What is needed:
The required output is the lines below from the line containing "Fixpoint drop_str (i" to the line containing "Definition rotr (n", inclusive, retyped exactly. No other lines belong in it.

Saved entries:
-- -- --
Lemma wf_sentence_no_index_error_witness :
  is_Some (extract_sentence park_sentence).
Proof.
  apply (wf_sentence_no_index_error park_sentence).
  by_positions.
Defined.

(** ** The dictionaries built by the loops *)

Section dictionaries.

Lemma first_mentions_snoc l p :
  first_mentions (l ++ [p]) =
  if decide (p ∈ first_mentions l) then first_mentions l else first_mentions l ++ [p].
Proof. unfold first_mentions. by rewrite foldl_app. Qed.

Lemma mentioned_preds_snoc es e :
  mentioned_preds (es ++ [e]) =
  mentioned_preds es ++ match classify e with Some (p, _) => [p] | None => [] end.
Proof.
  unfold mentioned_preds. rewrite omap_app. f_equal. simpl.
  by destruct (classify e) as [[p r]|].
Qed.

Lemma build_pred2insts_keys es :
  (build_pred2insts es).*1 = first_mentions (mentioned_preds es).
Proof.
  induction es as [|e es IH] using rev_ind; [done|].
  unfold build_pred2insts. rewrite foldl_app. simpl. fold (build_pred2insts es).
  rewrite mentioned_preds_snoc. unfold pred2insts_step.
  destruct (classify e) as [[p r]|].
  - by rewrite pred2insts_add_keys, first_mentions_snoc, IH.
  - by rewrite app_nil_r.
Qed.

Lemma pred2insts_entries es d :
  pred2insts_inv es d →
  d = (fun p => (p, {| subjs := subject_candidates es p;
                       objs := object_candidates es p |})) <$> d.*1.
Proof.
  intros (_ & Hval & _). induction d as [|[p [sj ob]] d IH]; [done|].
  rewrite !fmap_cons. cbn [fst].
  destruct (Hval p {| subjs := sj; objs := ob |}) as [Hs Ho]; [left|].
  simpl in Hs, Ho. rewrite <-Hs, <-Ho. f_equal.
  apply IH. intros q i Hin. apply Hval. by right.
Qed.

End dictionaries.

(** X1.  After the indexing loop, [dep_idx] has the five labels as its
    only keys; under one of them a token is a key exactly when some edge
    with that label has it as governor, and its entry lists the
    dependents of those edges in edge order ([acl] edges read backwards).
    Other labels, [acl:relcl] among them, are not indexed. *)
Theorem build_dep_idx_entries (es : list Edge) (d : string) (k : Z) :
  (d ∉ dep_labels → build_dep_idx es !! d = None) ∧
  (d ∈ dep_labels →
     ∀ l, idx_get (build_dep_idx es) d k = Some l ↔
          l ≠ [] ∧
          l = if decide (d = "acl")
              then source <$> filter (fun a => dep a = "acl" ∧ target a = k) es
              else target <$> filter (fun a => dep a = d ∧ source a = k) es).
Proof.
  split.
  - intros Hd. by rewrite build_dep_idx_lookup, decide_False.
  - intros Hd l. rewrite idx_get_build, decide_True by done.
    assert (dependents es d k =
            if decide (d = "acl")
            then source <$> filter (fun a => dep a = "acl" ∧ target a = k) es
            else target <$> filter (fun a => dep a = d ∧ source a = k) es) as <-.
    { destruct (decide (d = "acl")) as [->|Hne];
        [apply dependents_acl | by apply dependents_forward]. }
    destruct (dependents es d k) as [|x xs]; simpl; split;
      try (intros [= <-]); try (intros [? ->]); done.
Qed.
(** * imgapi: upload validation, content-addressed dedup, job enqueueing, stats

    A shallow embedding of the image-upload service
    (app/utils/validator.py, app/main.py, app/jobs.py and
    app/utils/exifparser.py) together with the properties its design
    document states about it and further properties of the code.

    Conventions of the embedding.
    - Python [bytes] are [list byte]; Python [str] is [string] (the model
      covers the code points below 256).
    - An exception is a value of [exn] ([PyError cls] standing for an
      exception of any class the code does not name); a call that may
      raise returns [result A].
    - The SQLite tables are finite maps keyed by their primary key; a
      [with connect() as conn:] block is a transaction that commits its
      writes or, when a statement raises, leaves the tables as they were.
    - Collaborators outside the repository (PIL, the disk, the Redis queue,
      uuid4, the clock, the caption model) appear as explicit arguments. *)

From Stdlib Require Import ZArith List Bool Ascii String Lia.
From Stdlib.Strings Require Import Byte.
From Stdlib Require Import SpecFloat.
From stdpp Require Import base option list strings pretty gmap fin_maps.

Import ListNotations.
Local Open Scope string_scope.
Local Open Scope list_scope.
Local Open Scope Z_scope.

(** ** Exceptions and results *)

Inductive exn : Type :=
| HTTPException (status_code : Z) (detail : string)
| IntegrityError (what : string)
| ToolError (what : string)
| PyError (cls : string).

Inductive result (A : Type) : Type :=
| Ok (a : A)
| Raise (e : exn).

Arguments Ok {A} a.
Arguments Raise {A} e.

Definition bind {A B : Type} (r : result A) (k : A -> result B) : result B :=
  match r with
  | Ok a => k a
  | Raise e => Raise e
  end.

Notation "'try!' x ':=' r 'in' k" := (bind r (fun x => k))
  (at level 10, x name, r at level 100, k at level 200).

Definition is_ok {A : Type} (r : result A) : bool :=
  match r with Ok _ => true | Raise _ => false end.

(** ** Python string helpers *)

Module PyStr.

(** [str.lower] on one character below 256: the ASCII capitals and the
    Latin-1 capitals (C0 to DE without the multiplication sign D7) gain
    32; nothing else changes. *)
Definition lower_ascii (c : ascii) : ascii :=
  let n := N_of_ascii c in
  if ((65 <=? n) && (n <=? 90))%N
     || ((192 <=? n) && (n <=? 222) && negb (n =? 215))%N
  then ascii_of_N (n + 32) else c.

Fixpoint lower (s : string) : string :=
  match s with
  | EmptyString => EmptyString
  | String c r => String (lower_ascii c) (lower r)
  end.

(** [x or y] for an optional string: [None] and [""] are falsy. *)
Definition or_else (x : option string) (y : string) : string :=
  match x with
  | Some (String c r) => String c r
  | _ => y
  end.

Definition or_str (x y : string) : string :=
  match x with
  | EmptyString => y
  | _ => x
  end.

(** [s.split(sep)] for a one-character separator. *)
Fixpoint split_on (sep : ascii) (s : string) : list string :=
  match s with
  | EmptyString => [EmptyString]
  | String c r =>
      if Ascii.eqb c sep then EmptyString :: split_on sep r
      else match split_on sep r with
           | p :: ps => String c p :: ps
           | [] => [String c EmptyString]
           end
  end.

(** [s.rfind(c)], [None] standing for -1. *)
Fixpoint rfind_from (c : ascii) (s : string) (i : nat) (acc : option nat)
  : option nat :=
  match s with
  | EmptyString => acc
  | String d r =>
      rfind_from c r (S i) (if Ascii.eqb d c then Some i else acc)
  end.

Definition rfind (c : ascii) (s : string) : option nat :=
  rfind_from c s 0%nat None.

(** [s[i:]]. *)
Fixpoint drop_str (i : nat) (s : string) : string :=
  match i, s with
  | O, _ => s
  | S j, EmptyString => EmptyString
  | S j, String _ r => drop_str j r
  end.

(** [s.startswith(p)]. *)
Fixpoint startswith (s p : string) {struct p} : bool :=
  match p, s with
  | EmptyString, _ => true
  | String _ _, EmptyString => false
  | String a p', String b s' => Ascii.eqb a b && startswith s' p'
  end.

End PyStr.

(** ** pathlib: [PurePosixPath(p).suffix] (CPython 3.12) *)

Module Pathlib.

(** The parsed parts of a relative or absolute path: the components
    between slashes, without the empty ones and the lone dots. *)
Definition parts (p : string) : list string :=
  List.filter (fun x => negb (String.eqb x "") && negb (String.eqb x "."))
              (PyStr.split_on "/"%char p).

Definition name (p : string) : string := List.last (parts p) "".

(** [i = name.rfind('.'); name[i:] if 0 < i < len(name) - 1 else ''] *)
Definition suffix (p : string) : string :=
  let n := name p in
  match PyStr.rfind "."%char n with
  | Some i =>
      if ((0 <? i) && (S i <? String.length n))%nat
      then PyStr.drop_str i n else ""
  | None => ""
  end.

End Pathlib.

(** ** hashlib.sha256 (FIPS 180-4), on 32-bit words kept in [Z] *)

Module Hashlib.

Definition w32 (x : Z) : Z := x mod 2 ^ 32.
Definition add32 (x y : Z) : Z := w32 (x + y).
Definition rotr (n x : Z) : Z :=
  Z.lor (Z.shiftr x n) (w32 (Z.shiftl x (32 - n))).
Definition not32 (x : Z) : Z := 2 ^ 32 - 1 - x.

Definition Ch (x y z : Z) := Z.lxor (Z.land x y) (Z.land (not32 x) z).
Definition Maj (x y z : Z) :=
  Z.lxor (Z.lxor (Z.land x y) (Z.land x z)) (Z.land y z).
Definition Sigma0 (x : Z) := Z.lxor (Z.lxor (rotr 2 x) (rotr 13 x)) (rotr 22 x).
Definition Sigma1 (x : Z) := Z.lxor (Z.lxor (rotr 6 x) (rotr 11 x)) (rotr 25 x).
Definition sigma0 (x : Z) := Z.lxor (Z.lxor (rotr 7 x) (rotr 18 x)) (Z.shiftr x 3).
Definition sigma1 (x : Z) := Z.lxor (Z.lxor (rotr 17 x) (rotr 19 x)) (Z.shiftr x 10).

(** The round constants and the initial chaining value are derived the
    way the standard defines them: the first 32 bits of the fractional
    parts of the cube roots of the first 64 primes, and of the square
    roots of the first 8. *)
Definition is_prime (n : nat) : bool :=
  forallb (fun d => negb (Nat.eqb (Nat.modulo n d) 0)) (List.seq 2 (n - 2)).

Definition primes (count : nat) : list Z :=
  List.map Z.of_nat (List.firstn count (List.filter is_prime (List.seq 2 310))).

Fixpoint cube_root_bits (k : nat) (n acc : Z) : Z :=
  match k with
  | O => acc
  | S k' =>
      let c := acc + 2 ^ Z.of_nat k' in
      if c * c * c <=? n then cube_root_bits k' n c else cube_root_bits k' n acc
  end.

Definition frac_cube_root (p : Z) : Z := w32 (cube_root_bits 36 (p * 2 ^ 96) 0).
Definition frac_square_root (p : Z) : Z := w32 (Z.sqrt (p * 2 ^ 64)).

Definition K : list Z := Eval vm_compute in List.map frac_cube_root (primes 64).

(** The eight working words, also the chaining value. *)
Record state := mkState { ha : Z; hb : Z; hc : Z; hd : Z;
                          he : Z; hf : Z; hg : Z; hh : Z }.

Definition state_of_words (l : list Z) : state :=
  mkState (nth 0 l 0) (nth 1 l 0) (nth 2 l 0) (nth 3 l 0)
          (nth 4 l 0) (nth 5 l 0) (nth 6 l 0) (nth 7 l 0).

Definition H0 : state :=
  Eval vm_compute in state_of_words (List.map frac_square_root (primes 8)).

Definition byteZ (b : byte) : Z := Z.of_N (Byte.to_N b).

(** Message padding: 0x80, zeros up to 56 mod 64, the bit length on
    eight big-endian bytes. *)
Fixpoint be_bytes (n : nat) (x : Z) : list Z :=
  match n with
  | O => []
  | S m => (x / 256 ^ Z.of_nat m) mod 256 :: be_bytes m x
  end.

Definition pad (msg : list byte) : list Z :=
  let l := Z.of_nat (List.length msg) in
  let k := Z.to_nat ((55 - l) mod 64) in
  List.map byteZ msg ++ [0x80] ++ List.repeat 0 k ++ be_bytes 8 (8 * l).

Fixpoint words (fuel : nat) (bs : list Z) : list Z :=
  match fuel, bs with
  | S f, b0 :: b1 :: b2 :: b3 :: r =>
      (((b0 * 256 + b1) * 256 + b2) * 256 + b3) :: words f r
  | _, _ => []
  end.

(** The message schedule, most recent word first. *)
Fixpoint schedule (n : nat) (rev_w : list Z) : list Z :=
  match n with
  | O => rev_w
  | S m =>
      let w := add32 (add32 (sigma1 (nth 1 rev_w 0)) (nth 6 rev_w 0))
                     (add32 (sigma0 (nth 14 rev_w 0)) (nth 15 rev_w 0)) in
      schedule m (w :: rev_w)
  end.

Definition round (s : state) (kw : Z * Z) : state :=
  let '(k, w) := kw in
  let t1 := add32 (add32 (add32 (hh s) (Sigma1 (he s)))
                         (add32 (Ch (he s) (hf s) (hg s)) k)) w in
  let t2 := add32 (Sigma0 (ha s)) (Maj (ha s) (hb s) (hc s)) in
  mkState (add32 t1 t2) (ha s) (hb s) (hc s)
          (add32 (hd s) t1) (he s) (hf s) (hg s).

Definition compress (s : state) (block : list Z) : state :=
  let w := List.rev (schedule 48 (List.rev block)) in
  let r := List.fold_left round (List.combine K w) s in
  mkState (add32 (ha s) (ha r)) (add32 (hb s) (hb r))
          (add32 (hc s) (hc r)) (add32 (hd s) (hd r))
          (add32 (he s) (he r)) (add32 (hf s) (hf r))
          (add32 (hg s) (hg r)) (add32 (hh s) (hh r)).

Fixpoint blocks (fuel : nat) (ws : list Z) (s : state) : state :=
  match fuel, ws with
  | S f, _ :: _ => blocks f (List.skipn 16 ws) (compress s (List.firstn 16 ws))
  | _, _ => s
  end.

Definition sha256 (msg : list byte) : state :=
  let p := pad msg in
  let ws := words (List.length p) p in
  blocks (List.length ws) ws H0.

Definition hexdigit (x : Z) : ascii :=
  if x <? 10 then ascii_of_N (Z.to_N (48 + x)) else ascii_of_N (Z.to_N (87 + x)).

Definition hex_word (w : Z) (rest : string) : string :=
  String (hexdigit (Z.shiftr w 28 mod 16))
 (String (hexdigit (Z.shiftr w 24 mod 16))
 (String (hexdigit (Z.shiftr w 20 mod 16))
 (String (hexdigit (Z.shiftr w 16 mod 16))
 (String (hexdigit (Z.shiftr w 12 mod 16))
 (String (hexdigit (Z.shiftr w 8 mod 16))
 (String (hexdigit (Z.shiftr w 4 mod 16))
 (String (hexdigit (w mod 16)) rest))))))).

(** [hashlib.sha256(data).hexdigest()] *)
Definition hexdigest (s : state) : string :=
  hex_word (ha s) (hex_word (hb s) (hex_word (hc s) (hex_word (hd s)
 (hex_word (he s) (hex_word (hf s) (hex_word (hg s) (hex_word (hh s) ""))))))).

Definition sha256_hexdigest (msg : list byte) : string := hexdigest (sha256 msg).

(** A lower-case hexadecimal digit. *)
Definition is_hex (c : ascii) : bool :=
  existsb (Ascii.eqb c) (list_ascii_of_string "0123456789abcdef").

End Hashlib.

Definition bytes_of_string (s : string) : list byte :=
  List.map byte_of_ascii (list_ascii_of_string s).

(** ** PIL, as far as the validator uses it

    [Image.open] reads the header and gives the declared size and the
    format; [Image.verify] checks the file. Either can raise:
    [UnidentifiedImageError] or [OSError] (or a subclass of it), the two
    classes the validator handles, or an exception of another class,
    kept by the name of its class: [Image.open] raises
    [DecompressionBombError] above Pillow's own pixel limit, and the
    [verify] of a PNG raises [SyntaxError] on a bad chunk checksum. *)

Module PIL.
-- -- --
Answer below:
Fixpoint drop_str (i : nat) (s : string) : string :=
  match i, s with
  | O, _ => s
  | S j, EmptyString => EmptyString
  | S j, String _ r => drop_str j r
  end.

(** [s.startswith(p)]. *)
Fixpoint startswith (s p : string) {struct p} : bool :=
  match p, s with
  | EmptyString, _ => true
  | String _ _, EmptyString => false
  | String a p', String b s' => Ascii.eqb a b && startswith s' p'
  end.

End PyStr.

(** ** pathlib: [PurePosixPath(p).suffix] (CPython 3.12) *)

Module Pathlib.

(** The parsed parts of a relative or absolute path: the components
    between slashes, without the empty ones and the lone dots. *)
Definition parts (p : string) : list string :=
  List.filter (fun x => negb (String.eqb x "") && negb (String.eqb x "."))
              (PyStr.split_on "/"%char p).

Definition name (p : string) : string := List.last (parts p) "".

(** [i = name.rfind('.'); name[i:] if 0 < i < len(name) - 1 else ''] *)
Definition suffix (p : string) : string :=
  let n := name p in
  match PyStr.rfind "."%char n with
  | Some i =>
      if ((0 <? i) && (S i <? String.length n))%nat
      then PyStr.drop_str i n else ""
  | None => ""
  end.

End Pathlib.

(** ** hashlib.sha256 (FIPS 180-4), on 32-bit words kept in [Z] *)

Module Hashlib.

Definition w32 (x : Z) : Z := x mod 2 ^ 32.
Definition add32 (x y : Z) : Z := w32 (x + y).
Definition rotr (n x : Z) : Z :=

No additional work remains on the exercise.